**What you should do**
The span to repeat in the listing below runs from the line containing "exists amounts, Forall2" to the line containing "intros Hok Hdid", inclusive. Repeat it exactly, and only it.

-------- Dataset excerpts

(** A debit under a new key, by what its lines can take. *)
Lemma debit_fresh a rawInput input did now : account_ok a -> normalizeAdministrativeDebitInput rawInput = Ok input ->
  di_idempotencyKey input ∉ map db_idempotency_key (ac_debits a) -> did ∉ map db_id (ac_debits a) ->
  (exists amounts r, let a' := debitedAccount a (debitRow input (debitHash input) did now) (di_allocations input) amounts in
    Forall2 (takesFrom a now) (di_allocations input) amounts /\ account_ok a' /\ requireDebit did a' = Ok r /\
    debit rawInput did now (Some a) = Ok (a', (false, r))) \/
  (exists e, debit rawInput did now (Some a) = Err e /\ debit_refused e /\
    forall amounts, ~ Forall2 (takesFrom a now) (di_allocations input) amounts).
Proof.
  intros Hok Hin Hkey Hdid. destruct (normalized_debit rawInput input Hin) as (Hlines & Hnd & _).
  unfold debitAllocations. rewrite Hin. cbn [mbind result_bind]. cbv zeta.
  destruct (List.find _ (ac_debits a)) as [row|] eqn:E.
  { apply find_some_in in E as [Hrow Ek%bool_decide_eq_true]. exfalso. apply Hkey. rewrite <- Ek. by apply list_elem_of_fmap_2. }
  pose proof (check_lines a now (di_allocations input) (di_allocations input) Hok (fun _ H => H) Hlines) as H.
  destruct (mapM _ (di_allocations input)) as [out|e] eqn:Em; cbn [mbind result_bind].
  - left. destruct H as [-> [amounts Ht] ]. exists amounts. cbv zeta. set (row := debitRow input (debitHash input) did now).
    assert (Hok' : account_ok (debitedAccount a row (di_allocations input) amounts)) by (by apply (debitedAccount_ok a now)).
    assert (Hrow : row ∈ ac_debits (debitedAccount a row (di_allocations input) amounts)) by (cbn; apply elem_of_app; right; constructor).
    destruct (debit_record _ row Hok' Hrow) as (r & Hr & _). exists r. do 3 (split; [done|]). rewrite map_map.
    change (map (fun x => {| dl_debit_id := did; dl_allocation_id := parseDigits (fst (li_allocationId x, li_quantity x)); dl_quantity := snd (li_allocationId x, li_quantity x) |}) (di_allocations input))
      with (map (debitLine (db_id row)) (di_allocations input)).
    rewrite (debits_apply a now (di_allocations input) amounts Hok Hlines Hnd Ht) by done. cbn [mbind result_bind].
    change (updateWallets (debitedStore amounts) _) with (debitedAccount a row (di_allocations input) amounts).
    change did with (db_id row) at 1. rewrite Hr. done.
  - right. destruct H as [He Hno]. eauto.
Qed.

Lemma debit_spec a rawInput did now a' dup r : account_ok a -> did ∉ map db_id (ac_debits a) ->
  debit rawInput did now (Some a) = Ok (a', (dup, r)) ->
  exists input, normalizeAdministrativeDebitInput rawInput = Ok input /\
  ((dup = true /\ a' = a /\ exists row, row ∈ ac_debits a /\ db_idempotency_key row = di_idempotencyKey input /\
      db_request_hash row = debitHash input /\ requireDebit (db_id row) a = Ok r) \/
   (dup = false /\ di_idempotencyKey input ∉ map db_idempotency_key (ac_debits a) /\ account_ok a' /\ requireDebit did a' = Ok r /\
      exists amounts, Forall2 (takesFrom a now) (di_allocations input) amounts /\
        a' = debitedAccount a (debitRow input (debitHash input) did now) (di_allocations input) amounts)).
Proof.
  intros Hok Hdid H. destruct (normalizeAdministrativeDebitInput rawInput) as [input|e] eqn:Hin; [|unfold debitAllocations in H; by rewrite Hin in H].
  exists input. split; [done|]. destruct (decide (di_idempotencyKey input ∈ map db_idempotency_key (ac_debits a))) as [Hk|Hk].
  - left. apply list_elem_of_fmap in Hk as (row & Ek & Hrow). unfold debitAllocations in H. rewrite Hin in H. cbn [mbind result_bind] in H. cbv zeta in H.
    rewrite (find_the _ (ac_debits a) row Hrow) in H.
    + apply bind_Ok in H as (u & Hu & H). apply throwWhen_Ok, negb_false_iff, bool_decide_eq_true in Hu.
      apply bind_Ok in H as (x & Hx & H). injection H as <- <- <-. split; [done|]. split; [done|]. by exists row.
    + by apply bool_decide_eq_true.
    + intros y Hy Ey%bool_decide_eq_true. eapply NoDup_key_inj; [apply (ao_debitKeys _ Hok)|done|done|congruence].
  - right. destruct (debit_fresh a rawInput input did now Hok Hin Hk Hdid) as [(amounts & r' & Ht & Hok' & Hr & E)|(e & E & _)]; rewrite E in H; [|done].
    injection H as <- <- <-. eauto 9.
Qed.

(** ** Histories of an account *)

Inductive adjusts : Account -> Account -> Prop :=
  | adj_use a w rate s' : w ∈ ac_wallets a -> step (w_feature w) rate (w_store w) s' -> adjusts a (useWallet a w s')
  | adj_grant a input gid aid now a' out : gid ∉ map gr_id (ac_grants a) -> aid ∉ allocIds a ->
      grantBalance input gid aid now a = Ok (a', out) -> adjusts a a'
  | adj_revoke a input now a' out : revoke input now (Some a) = Ok (a', out) -> adjusts a a'
  | adj_debit a input did now a' out : did ∉ map db_id (ac_debits a) -> debit input did now (Some a) = Ok (a', out) -> adjusts a a'.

----------------

**The completed task**
      exists amounts, Forall2 (takesFrom a now) (di_allocations input) amounts /\
        a' = debitedAccount a (debitRow input (debitHash input) did now) (di_allocations input) amounts)).
Proof.
  intros Hok Hdid H. destruct (normalizeAdministrativeDebitInput rawInput) as [input|e] eqn:Hin; [|unfold debitAllocations in H; by rewrite Hin in H].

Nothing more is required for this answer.